### WHAT THE TASK REQUIRES:
When you reach the line that contains "rewrite chain_pairs. by rewrite Hp." in the data below, start reproducing lines exactly, and stop after the line that contains "intros Ht [Hi Hc]%zget_Some Hn.".

** SUPPLIED MATERIAL follows **

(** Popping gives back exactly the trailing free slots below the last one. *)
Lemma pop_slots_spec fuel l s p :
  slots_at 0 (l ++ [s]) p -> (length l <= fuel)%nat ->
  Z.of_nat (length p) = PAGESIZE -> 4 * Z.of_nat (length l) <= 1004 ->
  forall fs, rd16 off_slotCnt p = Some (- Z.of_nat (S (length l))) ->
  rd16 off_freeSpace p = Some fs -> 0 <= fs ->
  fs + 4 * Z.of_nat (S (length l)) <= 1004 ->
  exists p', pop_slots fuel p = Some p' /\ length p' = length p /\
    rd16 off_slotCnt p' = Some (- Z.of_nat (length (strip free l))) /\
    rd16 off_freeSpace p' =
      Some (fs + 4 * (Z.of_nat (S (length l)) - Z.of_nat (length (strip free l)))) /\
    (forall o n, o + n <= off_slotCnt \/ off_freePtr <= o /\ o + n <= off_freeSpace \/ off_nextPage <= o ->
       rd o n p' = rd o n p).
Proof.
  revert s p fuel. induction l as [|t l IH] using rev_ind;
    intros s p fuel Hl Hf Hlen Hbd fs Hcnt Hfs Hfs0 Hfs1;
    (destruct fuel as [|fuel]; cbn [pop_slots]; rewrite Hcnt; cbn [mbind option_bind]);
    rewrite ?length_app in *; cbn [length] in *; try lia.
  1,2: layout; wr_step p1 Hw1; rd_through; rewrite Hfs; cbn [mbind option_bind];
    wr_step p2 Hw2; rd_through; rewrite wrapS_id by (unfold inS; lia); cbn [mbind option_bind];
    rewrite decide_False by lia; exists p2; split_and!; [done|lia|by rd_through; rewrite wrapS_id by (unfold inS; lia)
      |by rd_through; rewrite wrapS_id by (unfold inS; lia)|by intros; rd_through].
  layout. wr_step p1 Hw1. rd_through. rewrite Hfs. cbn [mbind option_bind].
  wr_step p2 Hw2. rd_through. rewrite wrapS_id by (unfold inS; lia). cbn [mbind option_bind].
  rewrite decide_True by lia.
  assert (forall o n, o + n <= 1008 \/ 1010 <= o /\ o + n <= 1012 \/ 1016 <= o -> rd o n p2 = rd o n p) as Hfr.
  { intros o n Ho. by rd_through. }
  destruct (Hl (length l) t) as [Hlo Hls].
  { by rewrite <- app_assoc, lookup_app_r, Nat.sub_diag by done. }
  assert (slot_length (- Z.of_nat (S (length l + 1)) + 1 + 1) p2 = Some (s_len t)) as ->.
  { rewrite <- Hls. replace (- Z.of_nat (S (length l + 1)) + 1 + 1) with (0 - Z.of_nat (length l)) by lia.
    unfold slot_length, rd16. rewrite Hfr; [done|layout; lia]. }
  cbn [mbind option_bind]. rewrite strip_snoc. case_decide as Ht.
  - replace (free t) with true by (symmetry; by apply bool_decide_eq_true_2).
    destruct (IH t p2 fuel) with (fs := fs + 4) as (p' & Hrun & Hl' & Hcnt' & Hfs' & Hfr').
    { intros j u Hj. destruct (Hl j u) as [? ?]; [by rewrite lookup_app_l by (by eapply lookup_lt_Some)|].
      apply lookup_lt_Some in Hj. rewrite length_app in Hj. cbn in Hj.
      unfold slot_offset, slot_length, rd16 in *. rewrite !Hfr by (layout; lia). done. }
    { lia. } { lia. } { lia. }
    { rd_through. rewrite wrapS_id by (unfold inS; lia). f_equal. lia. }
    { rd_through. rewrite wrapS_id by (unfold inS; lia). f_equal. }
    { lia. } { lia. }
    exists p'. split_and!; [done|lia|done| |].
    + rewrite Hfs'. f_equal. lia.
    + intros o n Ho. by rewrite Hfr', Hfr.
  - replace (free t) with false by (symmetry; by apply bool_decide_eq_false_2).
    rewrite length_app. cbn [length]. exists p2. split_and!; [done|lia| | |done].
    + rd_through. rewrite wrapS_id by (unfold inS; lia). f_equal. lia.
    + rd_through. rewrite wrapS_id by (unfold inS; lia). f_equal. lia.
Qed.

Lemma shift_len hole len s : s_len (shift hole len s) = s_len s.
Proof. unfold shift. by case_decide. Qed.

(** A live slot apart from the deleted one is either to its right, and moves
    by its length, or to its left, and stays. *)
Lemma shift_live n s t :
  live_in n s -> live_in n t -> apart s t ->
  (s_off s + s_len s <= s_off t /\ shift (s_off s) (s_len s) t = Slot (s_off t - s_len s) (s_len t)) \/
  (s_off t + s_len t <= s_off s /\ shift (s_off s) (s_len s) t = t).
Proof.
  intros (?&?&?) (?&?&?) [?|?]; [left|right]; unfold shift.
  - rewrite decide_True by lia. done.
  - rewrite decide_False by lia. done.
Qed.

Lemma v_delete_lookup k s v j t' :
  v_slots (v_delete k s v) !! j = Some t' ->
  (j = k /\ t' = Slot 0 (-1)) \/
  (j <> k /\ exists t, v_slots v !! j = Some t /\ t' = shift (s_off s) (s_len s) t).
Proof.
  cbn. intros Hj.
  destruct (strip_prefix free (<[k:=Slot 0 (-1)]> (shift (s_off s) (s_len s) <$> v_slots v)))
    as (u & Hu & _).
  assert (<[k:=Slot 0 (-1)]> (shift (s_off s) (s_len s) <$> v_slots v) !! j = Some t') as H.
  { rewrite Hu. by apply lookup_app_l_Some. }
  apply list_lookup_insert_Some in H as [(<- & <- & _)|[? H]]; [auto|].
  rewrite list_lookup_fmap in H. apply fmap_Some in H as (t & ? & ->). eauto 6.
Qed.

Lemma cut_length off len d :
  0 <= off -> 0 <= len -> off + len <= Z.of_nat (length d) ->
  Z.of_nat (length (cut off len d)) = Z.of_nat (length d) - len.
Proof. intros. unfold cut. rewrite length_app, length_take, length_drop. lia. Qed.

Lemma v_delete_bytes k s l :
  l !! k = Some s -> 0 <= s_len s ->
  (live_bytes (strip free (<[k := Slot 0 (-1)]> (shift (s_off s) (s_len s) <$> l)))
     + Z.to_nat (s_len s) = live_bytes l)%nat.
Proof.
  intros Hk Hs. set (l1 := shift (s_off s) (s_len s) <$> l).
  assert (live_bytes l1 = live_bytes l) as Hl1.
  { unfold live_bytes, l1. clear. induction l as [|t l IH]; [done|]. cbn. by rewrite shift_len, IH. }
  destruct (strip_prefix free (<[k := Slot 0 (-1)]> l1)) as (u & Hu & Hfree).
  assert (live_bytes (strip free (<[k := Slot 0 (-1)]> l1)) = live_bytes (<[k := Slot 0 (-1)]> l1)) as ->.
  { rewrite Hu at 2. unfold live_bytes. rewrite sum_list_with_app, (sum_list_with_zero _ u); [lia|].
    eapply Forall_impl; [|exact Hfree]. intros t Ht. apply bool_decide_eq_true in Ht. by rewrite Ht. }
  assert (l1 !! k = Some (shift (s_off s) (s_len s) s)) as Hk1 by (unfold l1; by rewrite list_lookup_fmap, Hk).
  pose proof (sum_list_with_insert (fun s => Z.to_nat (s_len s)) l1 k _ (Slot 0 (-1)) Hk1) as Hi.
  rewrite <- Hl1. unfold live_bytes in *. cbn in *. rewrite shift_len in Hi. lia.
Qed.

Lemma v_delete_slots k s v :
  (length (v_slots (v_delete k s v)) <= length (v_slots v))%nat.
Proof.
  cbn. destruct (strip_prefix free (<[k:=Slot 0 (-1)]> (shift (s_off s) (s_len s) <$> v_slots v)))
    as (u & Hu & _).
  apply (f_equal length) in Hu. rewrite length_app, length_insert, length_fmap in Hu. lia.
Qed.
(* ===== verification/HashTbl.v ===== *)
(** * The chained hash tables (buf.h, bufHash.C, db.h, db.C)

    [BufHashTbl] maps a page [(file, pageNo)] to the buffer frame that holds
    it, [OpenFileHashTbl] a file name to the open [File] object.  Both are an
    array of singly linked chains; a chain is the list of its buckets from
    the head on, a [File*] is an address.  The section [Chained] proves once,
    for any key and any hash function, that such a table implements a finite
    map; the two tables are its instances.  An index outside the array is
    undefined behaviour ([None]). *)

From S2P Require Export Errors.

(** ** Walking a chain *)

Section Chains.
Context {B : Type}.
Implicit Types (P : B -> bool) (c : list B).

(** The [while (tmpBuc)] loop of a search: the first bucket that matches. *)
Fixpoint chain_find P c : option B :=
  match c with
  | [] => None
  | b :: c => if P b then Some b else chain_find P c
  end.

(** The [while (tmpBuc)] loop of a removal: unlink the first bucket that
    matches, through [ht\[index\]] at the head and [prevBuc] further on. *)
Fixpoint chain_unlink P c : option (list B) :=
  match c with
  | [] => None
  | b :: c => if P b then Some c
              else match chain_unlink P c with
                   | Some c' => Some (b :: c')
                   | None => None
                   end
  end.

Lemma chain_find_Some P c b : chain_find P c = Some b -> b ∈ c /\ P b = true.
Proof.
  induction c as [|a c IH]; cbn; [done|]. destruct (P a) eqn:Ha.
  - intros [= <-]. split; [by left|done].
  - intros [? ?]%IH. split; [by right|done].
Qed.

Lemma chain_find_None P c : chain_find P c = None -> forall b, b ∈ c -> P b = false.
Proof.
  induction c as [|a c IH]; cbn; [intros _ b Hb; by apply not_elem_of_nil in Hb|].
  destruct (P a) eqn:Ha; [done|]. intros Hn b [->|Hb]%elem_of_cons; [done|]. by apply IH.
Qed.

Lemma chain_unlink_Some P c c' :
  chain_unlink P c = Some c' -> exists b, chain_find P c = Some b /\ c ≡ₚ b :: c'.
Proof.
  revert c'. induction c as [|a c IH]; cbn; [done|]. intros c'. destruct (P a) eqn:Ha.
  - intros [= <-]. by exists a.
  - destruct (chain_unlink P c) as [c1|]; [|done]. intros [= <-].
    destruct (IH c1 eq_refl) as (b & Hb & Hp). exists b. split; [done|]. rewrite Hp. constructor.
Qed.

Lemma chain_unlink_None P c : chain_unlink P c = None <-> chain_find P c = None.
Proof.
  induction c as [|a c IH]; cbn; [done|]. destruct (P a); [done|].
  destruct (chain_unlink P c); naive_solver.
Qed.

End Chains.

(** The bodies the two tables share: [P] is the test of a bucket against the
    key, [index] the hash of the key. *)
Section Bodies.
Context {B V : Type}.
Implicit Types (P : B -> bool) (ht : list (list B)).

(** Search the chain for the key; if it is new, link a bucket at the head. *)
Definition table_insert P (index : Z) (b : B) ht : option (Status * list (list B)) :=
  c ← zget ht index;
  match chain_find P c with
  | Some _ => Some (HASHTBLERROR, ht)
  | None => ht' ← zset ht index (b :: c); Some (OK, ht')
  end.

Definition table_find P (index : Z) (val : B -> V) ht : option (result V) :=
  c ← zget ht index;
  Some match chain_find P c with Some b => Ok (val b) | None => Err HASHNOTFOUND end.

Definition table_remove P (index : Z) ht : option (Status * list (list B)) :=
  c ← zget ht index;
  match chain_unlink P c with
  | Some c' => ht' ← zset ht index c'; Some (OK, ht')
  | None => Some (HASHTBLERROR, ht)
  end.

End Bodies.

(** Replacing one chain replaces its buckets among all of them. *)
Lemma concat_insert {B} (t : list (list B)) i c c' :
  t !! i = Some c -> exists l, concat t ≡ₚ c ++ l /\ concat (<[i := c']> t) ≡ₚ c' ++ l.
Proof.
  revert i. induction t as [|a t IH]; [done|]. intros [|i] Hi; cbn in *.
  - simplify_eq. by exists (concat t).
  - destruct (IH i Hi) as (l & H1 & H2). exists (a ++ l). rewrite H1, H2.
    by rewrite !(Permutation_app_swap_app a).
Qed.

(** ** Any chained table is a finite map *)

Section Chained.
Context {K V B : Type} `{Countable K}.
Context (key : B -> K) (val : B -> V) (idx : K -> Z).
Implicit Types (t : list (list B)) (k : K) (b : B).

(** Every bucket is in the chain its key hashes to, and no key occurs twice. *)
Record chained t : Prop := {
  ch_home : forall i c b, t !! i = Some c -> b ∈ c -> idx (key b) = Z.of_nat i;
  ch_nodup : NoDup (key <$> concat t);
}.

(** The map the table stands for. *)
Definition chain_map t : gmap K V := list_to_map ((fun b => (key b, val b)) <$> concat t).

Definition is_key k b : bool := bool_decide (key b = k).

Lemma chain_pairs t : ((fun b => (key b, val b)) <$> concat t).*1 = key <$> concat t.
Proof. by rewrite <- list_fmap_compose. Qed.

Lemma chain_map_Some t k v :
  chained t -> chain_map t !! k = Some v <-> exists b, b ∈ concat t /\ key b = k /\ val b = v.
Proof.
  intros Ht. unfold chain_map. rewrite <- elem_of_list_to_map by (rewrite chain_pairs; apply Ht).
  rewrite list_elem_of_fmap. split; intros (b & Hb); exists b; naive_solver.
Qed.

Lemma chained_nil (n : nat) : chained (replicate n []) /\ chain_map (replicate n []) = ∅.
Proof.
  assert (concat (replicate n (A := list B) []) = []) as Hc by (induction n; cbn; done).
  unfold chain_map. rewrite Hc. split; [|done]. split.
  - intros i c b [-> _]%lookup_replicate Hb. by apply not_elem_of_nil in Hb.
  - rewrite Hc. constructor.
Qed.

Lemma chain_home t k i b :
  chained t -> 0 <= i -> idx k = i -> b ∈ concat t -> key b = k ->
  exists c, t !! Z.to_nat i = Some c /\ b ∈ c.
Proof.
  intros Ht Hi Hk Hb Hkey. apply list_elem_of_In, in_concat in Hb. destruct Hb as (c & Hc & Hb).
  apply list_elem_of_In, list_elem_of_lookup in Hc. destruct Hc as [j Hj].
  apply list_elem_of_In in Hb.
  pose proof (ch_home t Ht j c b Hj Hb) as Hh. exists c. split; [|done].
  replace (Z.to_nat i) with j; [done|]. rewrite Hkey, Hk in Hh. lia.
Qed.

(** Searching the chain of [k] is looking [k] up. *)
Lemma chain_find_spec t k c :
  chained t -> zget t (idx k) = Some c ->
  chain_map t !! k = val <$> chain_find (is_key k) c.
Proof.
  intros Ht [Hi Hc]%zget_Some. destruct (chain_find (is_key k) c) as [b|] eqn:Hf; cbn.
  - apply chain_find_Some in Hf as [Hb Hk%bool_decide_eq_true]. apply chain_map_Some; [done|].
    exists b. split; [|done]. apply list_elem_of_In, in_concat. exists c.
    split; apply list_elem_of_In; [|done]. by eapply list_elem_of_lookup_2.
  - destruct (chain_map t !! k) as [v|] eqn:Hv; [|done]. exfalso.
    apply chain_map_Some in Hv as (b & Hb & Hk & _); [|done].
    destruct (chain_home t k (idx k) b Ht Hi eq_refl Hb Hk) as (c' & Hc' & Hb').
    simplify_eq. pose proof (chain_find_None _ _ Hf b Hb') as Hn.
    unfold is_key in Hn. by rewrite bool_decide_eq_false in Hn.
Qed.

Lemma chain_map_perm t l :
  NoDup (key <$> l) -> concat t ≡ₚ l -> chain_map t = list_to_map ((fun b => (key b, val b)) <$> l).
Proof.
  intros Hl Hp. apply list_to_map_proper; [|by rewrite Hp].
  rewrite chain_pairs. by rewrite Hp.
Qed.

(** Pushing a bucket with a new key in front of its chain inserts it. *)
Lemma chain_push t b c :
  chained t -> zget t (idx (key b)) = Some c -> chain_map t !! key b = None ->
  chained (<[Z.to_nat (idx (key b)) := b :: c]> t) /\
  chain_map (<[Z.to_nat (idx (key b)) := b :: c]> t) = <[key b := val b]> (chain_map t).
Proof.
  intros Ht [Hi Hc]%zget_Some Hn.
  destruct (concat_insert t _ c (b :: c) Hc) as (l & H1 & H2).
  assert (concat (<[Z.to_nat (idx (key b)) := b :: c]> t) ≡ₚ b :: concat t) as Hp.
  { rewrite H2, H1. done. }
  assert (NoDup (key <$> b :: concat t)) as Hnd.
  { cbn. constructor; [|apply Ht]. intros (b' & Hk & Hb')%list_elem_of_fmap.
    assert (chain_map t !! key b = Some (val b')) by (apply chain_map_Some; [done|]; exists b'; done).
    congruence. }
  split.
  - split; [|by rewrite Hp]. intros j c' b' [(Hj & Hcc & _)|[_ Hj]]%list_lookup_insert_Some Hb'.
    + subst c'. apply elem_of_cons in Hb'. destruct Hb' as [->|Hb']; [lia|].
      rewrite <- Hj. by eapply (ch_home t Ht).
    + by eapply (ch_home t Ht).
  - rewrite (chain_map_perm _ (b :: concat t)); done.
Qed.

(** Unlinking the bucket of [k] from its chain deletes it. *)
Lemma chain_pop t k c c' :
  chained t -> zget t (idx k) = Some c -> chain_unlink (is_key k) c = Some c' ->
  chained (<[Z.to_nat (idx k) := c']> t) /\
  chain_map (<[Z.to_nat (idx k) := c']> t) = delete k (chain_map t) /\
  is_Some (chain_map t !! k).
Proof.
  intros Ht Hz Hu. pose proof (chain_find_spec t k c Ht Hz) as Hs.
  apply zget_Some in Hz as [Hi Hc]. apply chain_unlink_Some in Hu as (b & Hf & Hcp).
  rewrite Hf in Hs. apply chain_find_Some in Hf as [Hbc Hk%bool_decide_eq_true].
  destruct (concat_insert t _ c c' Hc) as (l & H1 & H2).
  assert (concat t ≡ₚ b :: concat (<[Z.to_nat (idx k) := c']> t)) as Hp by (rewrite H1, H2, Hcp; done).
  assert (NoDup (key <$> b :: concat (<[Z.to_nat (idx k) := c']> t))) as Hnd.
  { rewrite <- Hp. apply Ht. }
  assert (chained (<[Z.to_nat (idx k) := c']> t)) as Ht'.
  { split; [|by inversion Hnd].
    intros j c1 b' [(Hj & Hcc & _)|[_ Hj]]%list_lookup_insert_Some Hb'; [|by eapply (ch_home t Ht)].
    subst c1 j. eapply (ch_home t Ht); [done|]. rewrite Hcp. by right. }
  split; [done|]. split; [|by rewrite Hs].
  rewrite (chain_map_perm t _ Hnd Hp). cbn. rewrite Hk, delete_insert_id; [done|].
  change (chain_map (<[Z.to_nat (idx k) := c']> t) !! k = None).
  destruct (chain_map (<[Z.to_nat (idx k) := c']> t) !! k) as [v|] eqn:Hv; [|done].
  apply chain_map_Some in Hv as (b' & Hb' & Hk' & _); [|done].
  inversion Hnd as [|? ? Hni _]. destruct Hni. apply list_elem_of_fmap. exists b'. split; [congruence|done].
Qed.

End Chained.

** End of SUPPLIED MATERIAL **

### COMPLETED EXERCISE:
  rewrite chain_pairs. by rewrite Hp.
Qed.

(** Pushing a bucket with a new key in front of its chain inserts it. *)
Lemma chain_push t b c :
  chained t -> zget t (idx (key b)) = Some c -> chain_map t !! key b = None ->
  chained (<[Z.to_nat (idx (key b)) := b :: c]> t) /\
  chain_map (<[Z.to_nat (idx (key b)) := b :: c]> t) = <[key b := val b]> (chain_map t).
Proof.
  intros Ht [Hi Hc]%zget_Some Hn.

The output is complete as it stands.